Exxon Mobil (XOM) Q3 Earnings: Profits Seen Falling 15% As WTI/Brent Spread Narrows

on October 30 2013 5:52 AM
ExxonMobil 2012
An ExxonMobil refinery. Reuters

Exxon Mobil Corporation (NYSE:XOM) is expected to report a 15.6 percent profit decline from a year ago when it announces earnings Thursday morning as the spread between West Texas Intermediate and Brent crude oil narrowed, squeezing refiners' margins.

Analysts polled by Thomson Reuters expect Exxon, one of the world's largest energy companies, to report net income of $8.1 billion, or $1.82 a share, for third quarter 2013. They expect revenue of $107.4 billion.

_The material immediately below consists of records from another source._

(* ===== verification/Lease.v ===== *)
(** * The abstract worker lease, and its implementation by [control_queue]

    What the control plane promises about its single worker: operations wait in
    first come, first served order; at most one holds the worker; it goes
    through admission, activity, teardown and release; while it is admitted it
    may be put back at the head of the line; a waiting operation may leave the
    line.  [abs] reads this state off the queue table, and [lease_update] shows
    that a lawful update of one row is a step of the promise. *)
From S2P Require Import Prelude Model GoMonad GoLib Table Schema JobStore.

Definition op_key : Type := OperationKind * string.

Record Lease := mkLease { waiting : list op_key; holder : option (op_key * OperationState) }.

Inductive lease_step : Lease -> Lease -> Prop :=
| lease_accept k w h : lease_step (mkLease w h) (mkLease (w ++ [k]) h)
| lease_admit k w : lease_step (mkLease (k :: w) None) (mkLease w (Some (k, OperationAdmitting)))
| lease_requeue k w : lease_step (mkLease w (Some (k, OperationAdmitting))) (mkLease (k :: w) None)
| lease_activate k w :
    lease_step (mkLease w (Some (k, OperationAdmitting))) (mkLease w (Some (k, OperationActive)))
| lease_terminalize k s w : s = OperationAdmitting \/ s = OperationActive ->
    lease_step (mkLease w (Some (k, s))) (mkLease w (Some (k, OperationTerminalizing)))
| lease_clean k w :
    lease_step (mkLease w (Some (k, OperationTerminalizing))) (mkLease w (Some (k, OperationCleaning)))
| lease_release k s w : s = OperationTerminalizing \/ s = OperationCleaning ->
    lease_step (mkLease w (Some (k, s))) (mkLease w None)
| lease_leave k w1 w2 h : lease_step (mkLease (w1 ++ k :: w2) h) (mkLease (w1 ++ w2) h)
| lease_fail k w1 w2 :
    lease_step (mkLease (w1 ++ k :: w2) None) (mkLease (w1 ++ w2) (Some (k, OperationTerminalizing))).

(** ** Abstraction *)

Definition waits (r : QueueRow) : bool := bool_decide (q_state r = OperationQueued).
Definition holds (r : QueueRow) : bool := reserved (q_state r).

Definition abs_rows (rows : list QueueRow) : Lease :=
  mkLease (map q_key (select waits rows))
          ((fun r => (q_key r, q_state r)) <$> head (select holds rows)).

Definition abs (t : Tables) : Lease := abs_rows (control_queue t).

(** The moves of one row that the lease allows, admission apart. *)
Definition lawful (s s' : OperationState) : bool :=
  match s, s' with
  | OperationQueued, (OperationQueued | OperationTerminalizing | OperationReleased)
  | OperationAdmitting, (OperationQueued | OperationAdmitting | OperationActive | OperationTerminalizing)
  | OperationActive, (OperationActive | OperationTerminalizing)
  | OperationTerminalizing, (OperationCleaning | OperationReleased)
  | OperationCleaning, (OperationCleaning | OperationReleased) => true
  | _, _ => false
  end.

(** ** Updates of one row *)

(** An update that selects by key touches at most one row. *)
Lemma update_where_key (p : QueueRow -> bool) f k rows :
  NoDup (map q_key rows) -> (forall r, r ∈ rows -> p r = true -> q_key r = k) ->
  update_where p f rows = rows \/
  exists l1 r l2, rows = l1 ++ r :: l2 /\ p r = true /\ q_key r = k /\ update_where p f rows = l1 ++ f r :: l2.
Proof.
  intros Hnd Hk. destruct (existsb p rows) eqn:E.
  - right. apply existsb_exists in E as (r & Hr & Hp). apply list_elem_of_In in Hr.
    pose proof (Hk r Hr Hp) as Hkr. apply list_elem_of_split in Hr as (l1 & l2 & ->).
    exists l1, r, l2. repeat split; try done. unfold update_where. rewrite map_app. simpl. rewrite Hp.
    rewrite map_app in Hnd. simpl in Hnd. apply NoDup_app in Hnd as (_ & Hd1 & Hnd2).
    apply NoDup_cons in Hnd2 as [Hd2 _].
    f_equal; [|f_equal]; apply (update_where_none p f); intros x Hx; destruct (p x) eqn:Ex; try done; exfalso.
    + assert (q_key x = k) as E by (apply Hk; [set_solver | done]).
      apply (Hd1 (q_key x)); [by apply list_elem_of_In, List.in_map, list_elem_of_In |]. rewrite E, Hkr. constructor.
    + assert (q_key x = k) as E by (apply Hk; [set_solver | done]).
      apply Hd2. rewrite Hkr, <- E. by apply list_elem_of_In, List.in_map, list_elem_of_In.
  - left. apply update_where_none. intros r Hr. destruct (p r) eqn:Ep; [|done].
    assert (existsb p rows = true); [|congruence]. apply existsb_exists. exists r. by rewrite <- list_elem_of_In.
Qed.

Lemma abs_split l1 r l2 :
  abs_rows (l1 ++ r :: l2) =
  mkLease (map q_key (select waits l1) ++ (if waits r then [q_key r] else []) ++ map q_key (select waits l2))
          ((fun r => (q_key r, q_state r)) <$> head (select holds l1 ++ (if holds r then [r] else []) ++ select holds l2)).
Proof.
  unfold abs_rows. rewrite !select_app, map_app. simpl.
  destruct (waits r), (holds r); done.
Qed.

(** If the row holds the worker, no other row does. *)
Lemma holds_alone l1 r l2 :
  (count holds (l1 ++ r :: l2) <= 1)%nat -> holds r = true -> select holds l1 = [] /\ select holds l2 = [].
Proof.
  unfold count. rewrite select_app, length_app. simpl. intros Hc Hr. rewrite Hr in Hc. simpl in Hc.
  split; apply nil_length_inv; lia.
Qed.

Section OneRow.
Context (l1 l2 : list QueueRow) (r r' : QueueRow)
  (Hkey : q_key r' = q_key r)
  (Hone : (count holds (l1 ++ r :: l2) <= 1)%nat)
  (Hone' : (count holds (l1 ++ r' :: l2) <= 1)%nat).

(** A lawful move of a row is a step of the lease, or none; putting an admitted
    row back needs that no earlier row waits. *)
Lemma lease_move :
  lawful (q_state r) (q_state r') = true ->
  (q_state r = OperationAdmitting -> q_state r' = OperationQueued -> select waits l1 = []) ->
  rtc lease_step (abs_rows (l1 ++ r :: l2)) (abs_rows (l1 ++ r' :: l2)).
Proof using All.
  intros Hl Hfirst. pose proof (holds_alone l1 r l2 Hone) as Ha. pose proof (holds_alone l1 r' l2 Hone') as Ha'.
  assert (Ew : forall x, waits x = match q_state x with OperationQueued => true | _ => false end).
  { intros x. unfold waits. by destruct (q_state x). }
  assert (Eh : forall x, holds x = reserved (q_state x)) by done.
  rewrite !abs_split, !Ew, !Eh, Hkey. rewrite Eh in Ha, Ha'.
  destruct (q_state r) eqn:Es, (q_state r') eqn:Es'; try discriminate Hl; simpl in *;
    try (destruct (Ha eq_refl) as [E1 E2]; rewrite E1, E2);
    try (destruct (Ha' eq_refl) as [E1 E2]; rewrite ?E1, ?E2); simpl;
    rewrite ?Es, ?Es', ?Hkey, ?app_nil_r; try (rewrite Hfirst by done); simpl;
    first [ reflexivity | apply rtc_once; by constructor; auto ].
Qed.

(** Admitting the first waiting row of an idle worker. *)
Lemma lease_admission :
  q_state r = OperationQueued -> q_state r' = OperationAdmitting -> select waits l1 = [] ->
  rtc lease_step (abs_rows (l1 ++ r :: l2)) (abs_rows (l1 ++ r' :: l2)).
Proof using All.
  intros Es Es' Hw. assert (Hr' : holds r' = true) by (unfold holds; by rewrite Es').
  destruct (holds_alone l1 r' l2 Hone' Hr') as [E1 E2].
  rewrite !abs_split, E1, E2, Hw, Hr'. unfold waits, holds. rewrite Es, Es', Hkey. simpl. rewrite Es', Hkey.
  apply rtc_once. constructor.
Qed.

End OneRow.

In the same period a year earlier, Exxon posted a profit of $9.6 billion, or $2.10 a share, on $115.7 billion in revenue.

Excluding one-time items, Exxon is expected to report earnings of $1.77 a share, compared with $2.10 per share in the year-ago period.

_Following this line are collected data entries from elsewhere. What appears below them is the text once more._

(** ** The states of a teardown *)

Lemma interrupted_reliable o d : reliable o -> forall e d', interrupted o d e d' -> False.
Proof. intros Ho e d' [_ (s & Hs & _)]. by eapply reliable_fails. Qed.

Lemma tearing_reserved s : tearing s = true -> reserved s = true.
Proof. by destruct s. Qed.

Lemma holder_row_inv t k s :
  holder (abs t) = Some (k, s) ->
  exists row, row ∈ control_queue t /\ q_key row = k /\ q_state row = s /\ reserved (q_state row) = true.
Proof.
  unfold abs, abs_rows. simpl. destruct (select holds (control_queue t)) as [|x l] eqn:Ex; [done|]. simpl. intros [= <- <-].
  assert (Hx : x ∈ x :: l) by constructor. rewrite <- Ex in Hx. apply elem_of_select in Hx as [Hx Hh]. by exists x.
Qed.

(** A row that holds the worker, moved to another state of the teardown. *)
Lemma holder_moves t row r' :
  QInv t -> row ∈ control_queue t -> reserved (q_state row) = true -> queue_move row r' -> waits r' = false ->
  QInv (with_row r' t) /\ r' ∈ control_queue (with_row r' t) /\
  abs (with_row r' t) = mkLease (waiting (abs t)) (if reserved (q_state r') then Some (q_key row, q_state r') else None).
Proof.
  intros HI Hin Hres Hm Hw. destruct (Hm) as [(_ & Ek & _) _]. split; [|split].
  - apply (good_with_row t row); auto.
  - apply (elem_of_with_row t row); auto.
  - by apply abs_with_holder.
Qed.

Lemma begun_teardown d row d1 :
  QInv (tabs d) -> row ∈ control_queue (tabs d) -> reserved (q_state row) = true ->
  (if leased (q_state row)
   then exists now fd, d1 = mkDB (with_row (q_move OperationTerminalizing (unix now) row) (tabs d)) fd
   else d1 = d) ->
  exists row1, QInv (tabs d1) /\ row1 ∈ control_queue (tabs d1) /\ q_key row1 = q_key row /\
    tearing (q_state row1) = true /\ waiting (abs (tabs d1)) = waiting (abs (tabs d)).
Proof.
  intros HI Hin Hres H. destruct (leased (q_state row)) eqn:El.
  - destruct H as (now & fd & ->). exists (q_move OperationTerminalizing (unix now) row).
    destruct (holder_moves (tabs d) row (q_move OperationTerminalizing (unix now) row) HI Hin Hres) as (H1 & H2 & H3);
      [|done|].
    + unfold queue_move, queue_evolves, q_move, q_set, q_key. simpl.
      destruct (q_state row); try discriminate; simpl; repeat split; try lia; discriminate.
    + split; [done|]. split; [done|]. split; [done|]. split; [done|]. cbn [tabs]. by rewrite H3.
  - subst d1. exists row. split; [done|]. split; [done|]. split; [done|]. split; [|done]. by destruct (q_state row).
Qed.

Lemma claimed_teardown t row now :
  QInv t -> row ∈ control_queue t -> tearing (q_state row) = true ->
  QInv (with_row (claimed row now) t) /\ claimed row now ∈ control_queue (with_row (claimed row now) t) /\
  waiting (abs (with_row (claimed row now) t)) = waiting (abs t).
Proof.
  intros HI Hin Ht.
  destruct (holder_moves t row (claimed row now) HI Hin (tearing_reserved _ Ht)) as (H1 & H2 & H3); [|done|].
  - unfold queue_move, queue_evolves, claimed, q_set, q_key. simpl.
    destruct (q_state row); try discriminate; simpl; repeat split; try lia; discriminate.
  - split; [done|]. split; [done|]. by rewrite H3.
Qed.

Lemma completed_teardown t row now :
  QInv t -> row ∈ control_queue t -> tearing (q_state row) = true ->
  QInv (with_row (completed row now) t) /\ abs (with_row (completed row now) t) = mkLease (waiting (abs t)) None.
Proof.
  intros HI Hin Ht.
  destruct (holder_moves t row (completed row now) HI Hin (tearing_reserved _ Ht)) as (H1 & H2 & H3); [|done|done].
  unfold queue_move, queue_evolves, completed, q_set, q_key. simpl.
  destruct (q_state row); try discriminate; simpl; repeat split; try lia; discriminate.
Qed.

(** ** Calls that change nothing *)

Section Idle.
Context (o : Oracle) (d : Database) (HI : QInv (tabs d)).

Lemma acquire_held h :
  holder (abs (tabs d)) = Some h -> wp o AcquireNextOperation (fun _ d' => d' = d) (fun _ d' => d' = d) d.
Proof using HI.
  intros Hh. eapply wp_mono; [by apply AcquireNextOperation_spec| |by intros e d' [-> _]].
  rewrite Hh. intros r d'. by destruct (waiting (abs (tabs d))); intros [_ ->].
Qed.

Lemma claim_nothing k s :
  holder (abs (tabs d)) = Some (k, s) -> tearing s = false ->
  wp o ClaimOperationCleanup (fun _ d' => d' = d) (fun _ d' => d' = d) d.
Proof using HI.
  intros Hh Ht. eapply wp_mono; [by apply ClaimOperationCleanup_spec| |by intros e d' [-> _]].
  rewrite Hh, Ht. by intros r d' [_ ->].
Qed.

Context (j : JobRow) (Hj : j ∈ control_jobs (tabs d)) (Ht : Terminal (jr_status j) = true).

Lemma same_job x : x ∈ control_jobs (tabs d) -> jr_id x = jr_id j -> x = j.
Proof using HI Hj. intros Hx E. eapply NoDup_map_inj; [apply unique_valid_jobs, HI|done..]. Qed.

Lemma emergency_finished message id :
  holder (abs (tabs d)) = Some ((OperationJob, id), OperationAdmitting) -> jr_id j = id ->
  wp o (EmergencyStopActiveOperation message) (fun _ d' => d' = d) (fun _ d' => d' = d) d.
Proof using All.
  intros Hh Hid. eapply wp_mono; [by apply EmergencyStopActiveOperation_spec| |].
  - intros r d' H. destruct (leased_row (tabs d)) as [row|] eqn:E; [|by destruct H as [_ ->]].
    destruct (leased_row_holder _ _ HI E) as (_ & _ & Hh'). rewrite Hh in Hh'. injection Hh' as Ek Ei _.
    destruct H as (now & updated & t1 & Hst & _).
    destruct (stopped_job_in _ _ _ _ _ HI Hst (eq_sym Ek)) as (x & _ & Hx & Hxi & Hxt & _).
    assert (x = j) as -> by (apply same_job; [done|congruence]). congruence.
  - by intros e d' [[-> _]|(row & _ & -> & _)].
Qed.

Lemma cancel_finished : wp o (RequestJobCancellation (jr_id j)) (fun _ d' => d' = d) (fun _ d' => d' = d) d.
Proof using All.
  destruct (job_queue_row _ _ HI Hj) as (row & Hr & Hk).
  eapply wp_mono; [by apply (RequestJobCancellation_spec o d j row)| |]; simpl.
  - intros r d' [H _]. congruence.
  - intros e d' [(_ & _ & ->)|(s & _ & _ & [->|[H _]])]; [done|done|congruence].
Qed.

(** A transaction whose first statement misses its job. *)
Lemma job_missed {A B} st f (k : Z -> StoreM (tx A)) (rest : A -> StoreM B) e :
  (forall s, st s = true -> Terminal s = false) -> k 0 = throw e ->
  wp o (x ← transaction (c ← exec_update_with ControlJobs (fun _ => j_match (jr_id j) st) f; k c); rest x)
    (fun _ d' => d' = d) (fun _ d' => d' = d) d.
Proof using All.
  intros Hst Hk. wp_step. wp_step; [|done]. wp_step. apply (wp_job_miss o d HI); [|rewrite Hk; by apply wp_throw|done].
  intros x Hx E. rewrite (same_job x Hx E). destruct (st (jr_status j)) eqn:Es; [|done]. apply Hst in Es. congruence.
Qed.

Lemma queue_finished digest : wp o (QueueJob (jr_id j) digest) (fun _ d' => d' = d) (fun _ d' => d' = d) d.
Proof using All.
  unfold QueueJob. eapply job_missed; [|reflexivity]. intros s Hs. by apply bool_decide_eq_true in Hs as ->.
Qed.

Lemma fail_finished message : wp o (FailJob (jr_id j) message) (fun _ d' => d' = d) (fun _ d' => d' = d) d.
Proof using All.
  unfold FailJob. wp_step. wp_step; [|done]. wp_step. wp_step. wp_step.
  apply (wp_job_miss o d HI); [|wp_step; by apply wp_throw|done].
  intros x Hx E. rewrite (same_job x Hx E). by destruct (jr_status j).
Qed.

End Idle.

(** * What the calls on an admitted operation do

    Activation, return to the line, and failure of the operation that
    [AcquireNextOperation] admitted, on every branch, in terms of the lease. *)

(** A row that was put back becomes the head of the line. *)
Lemma abs_with_returned t row r' :
  QInv t -> row ∈ control_queue t -> leased (q_state row) = true -> q_key r' = q_key row -> q_state r' = OperationQueued ->
  abs (with_row r' t) = mkLease (q_key row :: waiting (abs t)) None.
Proof.
  intros HI Hr Hl Hk Hq. destruct (with_row_split t row r' HI Hr Hk) as (l1 & l2 & E & E').
  assert (Hres : holds row = true) by (by apply leased_reserved).
  assert (Hw1 : select waits l1 = []).
  { pose proof (qi_sorted _ HI) as Hs. rewrite E in Hs. apply (no_wait_before l1 row l2 Hs). intros x Hx Hxq.
    apply (qi_fifo _ HI); [done|rewrite E; set_solver|done|done]. }
  pose proof (qi_one _ HI) as Hone. unfold abs. rewrite E', E in *. destruct (holds_alone _ _ _ Hone Hres) as [E1 E2].
  assert (Hwr : waits row = false) by (unfold waits; apply bool_decide_eq_false; intros Eq; by rewrite Eq in Hl).
  assert (Hwr' : waits r' = true) by (unfold waits; by apply bool_decide_eq_true).
  assert (Hh' : holds r' = false) by (unfold holds; by rewrite Hq).
  rewrite !abs_split. simpl. rewrite Hw1, Hwr, Hwr', Hh', E1, E2. simpl. by rewrite Hk.
Qed.

Section OnWorker.
Context (o : Oracle) (d : Database) (row : QueueRow).
Context (HI : QInv (tabs d)) (Hrow : row ∈ control_queue (tabs d)) (Hadm : q_state row = OperationAdmitting).

Lemma admitting_move r' :
  q_key r' = q_key row -> q_sequence r' = q_sequence row -> q_accepted_at r' = q_accepted_at row ->
  lawful OperationAdmitting (q_state r') = true -> queue_move row r'.
Proof using Hadm.
  intros Hk Hs Ha Hl. unfold queue_move, queue_evolves. rewrite Hadm. repeat split; try done.
  destruct (q_state r'); try discriminate; simpl; lia.
Qed.

(** [RequeueAdmittingOperation]: back to the head of the line. *)
Lemma RequeueAdmittingOperation_spec :
  wp o (RequeueAdmittingOperation (q_kind row) (q_operation_id row))
    (fun _ d' => QInv (tabs d') /\ abs (tabs d') = mkLease (q_key row :: waiting (abs (tabs d))) None /\
       control_jobs (tabs d') = control_jobs (tabs d) /\ control_builds (tabs d') = control_builds (tabs d))
    (interrupted o d) d.
Proof using HI Hrow Hadm.
  unfold RequeueAdmittingOperation. wp_step.
  apply (wp_queue_hit o d HI row); try done; [rewrite Hadm; constructor| |auto].
  intros fd. apply wp_ret. cbn [tabs]. split; [|split; [|done]].
  - apply (good_with_row (tabs d) row); [done|done|by apply admitting_move|done].
  - apply abs_with_returned; try done. by rewrite Hadm.
Qed.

Exxon operates about 10 percent of U.S. refining production, and as the difference in price between WTI and Brent contracted, the premium Exxon and other refiners could earn selling products refined from WTI at Brent prices fell. That spread was $13 a barrel last year, and this year is just $5 a barrel.

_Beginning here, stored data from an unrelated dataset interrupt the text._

(* ===== verification/GoStrings.v ===== *)
(** * Strings of the Go library

    The functions of [strings], [unicode/utf8] and [encoding/base64] that the
    identity store calls, on Go strings as byte sequences, and the pattern
    matching and membership helpers of
    [internal/control/sqlite/store.go]. *)
From Stdlib Require Import Ascii.
From S2P Require Import Prelude Model GoMonad GoLib.

(** The bytes of a string. *)
Definition byte_of (c : ascii) : Z := Z.of_nat (nat_of_ascii c).
Fixpoint bytes (s : string) : list Z :=
  match s with "" => [] | String c rest => byte_of c :: bytes rest end.
Fixpoint of_bytes (l : list Z) : string :=
  match l with [] => "" | b :: rest => String (ascii_of_nat (Z.to_nat b)) (of_bytes rest) end.

(** [strings.HasPrefix]. *)
Definition HasPrefix (s p : string) : bool := String.prefix p s.

(** [strings.Contains]. *)
Definition str_contains (s sub : string) : bool :=
  match String.index 0 sub s with Some _ => true | None => false end.

(** ** [strings.TrimSpace] *)

(** The UTF-8 encodings of the code points [unicode.IsSpace] accepts. *)
Definition space_encodings : list (list Z) :=
  [ [9]; [10]; [11]; [12]; [13]; [32]; [194; 133]; [194; 160]; [225; 154; 128];
    [226; 128; 128]; [226; 128; 129]; [226; 128; 130]; [226; 128; 131]; [226; 128; 132]; [226; 128; 133];
    [226; 128; 134]; [226; 128; 135]; [226; 128; 136]; [226; 128; 137]; [226; 128; 138];
    [226; 128; 168]; [226; 128; 169]; [226; 128; 175]; [226; 129; 159]; [227; 128; 128] ].

Fixpoint strip_prefix (p l : list Z) : option (list Z) :=
  match p, l with
  | [], _ => Some l
  | x :: p', y :: l' => if x =? y then strip_prefix p' l' else None
  | _ :: _, [] => None
  end.

Definition strip_one (encodings : list (list Z)) (l : list Z) : option (list Z) :=
  fold_right (fun e acc => match strip_prefix e l with Some r => Some r | None => acc end) None encodings.

(** Every round removes a byte, so the length is enough fuel. *)
Fixpoint strip_all (fuel : nat) (encodings : list (list Z)) (l : list Z) : list Z :=
  match fuel with
  | O => l
  | S fuel' => match strip_one encodings l with Some r => strip_all fuel' encodings r | None => l end
  end.

Definition trim_left (l : list Z) : list Z := strip_all (length l) space_encodings l.
Definition trim_right (l : list Z) : list Z := rev (strip_all (length l) (map (@rev Z) space_encodings) (rev l)).
Definition TrimSpace (s : string) : string := of_bytes (trim_right (trim_left (bytes s))).

(** ** Case mapping *)

(** The table-driven mapping of the [unicode] package that a string with a byte
    above ASCII goes through. *)
Class CaseTables := { unicode_lower : string -> string; unicode_upper : string -> string }.

Definition ascii_only (s : string) : bool := forallb (fun b => b <? 128) (bytes s).
Definition lower_byte (b : Z) : Z := if (65 <=? b) && (b <=? 90) then b + 32 else b.
Definition upper_byte (b : Z) : Z := if (97 <=? b) && (b <=? 122) then b - 32 else b.

(** [strings.ToLower] and [strings.ToUpper]: ASCII bytes directly, other
    strings through the tables. *)
Definition ToLower `{CaseTables} (s : string) : string :=
  if ascii_only s then of_bytes (map lower_byte (bytes s)) else unicode_lower s.
Definition ToUpper `{CaseTables} (s : string) : string :=
  if ascii_only s then of_bytes (map upper_byte (bytes s)) else unicode_upper s.

(** ** [strings.SplitN] with a one-byte separator *)

Fixpoint cut (sep : ascii) (s : string) : option (string * string) :=
  match s with
  | "" => None
  | String c rest =>
      if Ascii.eqb c sep then Some ("", rest)
      else match cut sep rest with Some (a, b) => Some (String c a, b) | None => None end
  end.

Fixpoint SplitN (sep : ascii) (n : nat) (s : string) : list string :=
  match n with
  | O => []
  | S O => [s]
  | S n' => match cut sep s with Some (a, b) => a :: SplitN sep n' b | None => [s] end
  end.

Definition has_byte (sep : ascii) (s : string) : bool := existsb (Z.eqb (byte_of sep)) (bytes s).

Lemma byte_of_inj a b : byte_of a = byte_of b -> a = b.
Proof.
  unfold byte_of. intros H. apply Nat2Z.inj in H. rewrite <- (ascii_nat_embedding a), <- (ascii_nat_embedding b). by f_equal.
Qed.

Lemma cut_app sep a b : has_byte sep a = false -> cut sep (a +:+ String sep b) = Some (a, b).
Proof.
  unfold has_byte. induction a as [|c a IH]; simpl; intros H.
  - by rewrite Ascii.eqb_refl.
  - apply orb_false_iff in H as [Hc Ha]. destruct (Ascii.eqb_spec c sep) as [->|Hn].
    + by rewrite Z.eqb_refl in Hc.
    + by rewrite (IH Ha).
Qed.

(** ** [base64.RawURLEncoding.EncodeToString] *)

Definition base64_char (n : Z) : ascii :=
  ascii_of_nat (Z.to_nat (
    if n <? 26 then 65 + n else if n <? 52 then 71 + n else if n <? 62 then n - 4 else if n =? 62 then 45 else 95)).

Fixpoint base64url (l : list Z) : string :=
  match l with
  | [] => ""
  | [a] => String (base64_char (a / 4)) (String (base64_char (a mod 4 * 16)) "")
  | [a; b] =>
      String (base64_char (a / 4)) (String (base64_char (a mod 4 * 16 + b / 16))
        (String (base64_char (b mod 16 * 4)) ""))
  | a :: b :: c :: rest =>
      String (base64_char (a / 4)) (String (base64_char (a mod 4 * 16 + b / 16))
        (String (base64_char (b mod 16 * 4 + c / 64)) (String (base64_char (c mod 64)) (base64url rest))))
  end.

(** A hexadecimal string has no underscore. *)
Lemma hex_digit_plain n : 0 <= n < 16 -> byte_of (hex_digit n) <> 95.
Proof.
  intros H. assert (Hall : forallb (fun m => negb (byte_of (hex_digit (Z.of_nat m)) =? 95)) (seq 0 16) = true) by (vm_compute; reflexivity).
  rewrite forallb_forall in Hall. specialize (Hall (Z.to_nat n)). rewrite Z2Nat.id in Hall by lia.
  intros E. rewrite E in Hall. discriminate Hall. apply in_seq. lia.
Qed.

Lemma hex_encode_plain l : Forall (fun b => 0 <= b < 256) l -> has_byte "_" (hex_encode l) = false.
Proof.
  unfold has_byte. induction 1 as [|b l Hb _ IH]; [done|]. cbn [hex_encode bytes existsb].
  change (byte_of "_") with 95 in *. rewrite IH, !orb_false_r.
  rewrite (proj2 (Z.eqb_neq _ _)), (proj2 (Z.eqb_neq _ _)); [done| |]; apply not_eq_sym, hex_digit_plain.
  - apply Z.mod_pos_bound. lia.
  - split; [apply Z.div_pos; lia | apply Z.div_lt_upper_bound; lia].
Qed.

Lemma bytes_app a b : bytes (a +:+ b) = bytes a ++ bytes b.
Proof. induction a as [|c a IH]; simpl; [done|]. by rewrite IH. Qed.

Lemma has_byte_app sep a b : has_byte sep (a +:+ b) = has_byte sep a || has_byte sep b.
Proof. unfold has_byte. by rewrite bytes_app, existsb_app. Qed.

“With Exxon’s above-average U.S. refining exposure, this summer's narrowing of the WTI-Brent spread naturally hit earnings,” Pavel Molchanov, an analyst at Raymond James said.

Thanks to the rapid production of oil from the U.S. Midwest, more oil is being extracted than ever before. The U.S. has now surpassed Russia and Saudi Arabia in oil and natural gas production, according to a recent report released by Pira Energy Group. This could be attributed to hydraulic fracturing, or fracking, and horizontal drilling.

Previously, U.S. crude stored in Cushing, Okla., was shipped north and east, but because of the oil boom in the Midwest and in Canada, refineries in the eastern and northern parts of the U.S., as well as Canada, have had excess crude oil supplies. 

All this has changed with recent pipelines coming online. In effect, these new lines have opened up demand from refineries for the oil stored in Cushing, and that sudden spike in demand has lifted WTI prices.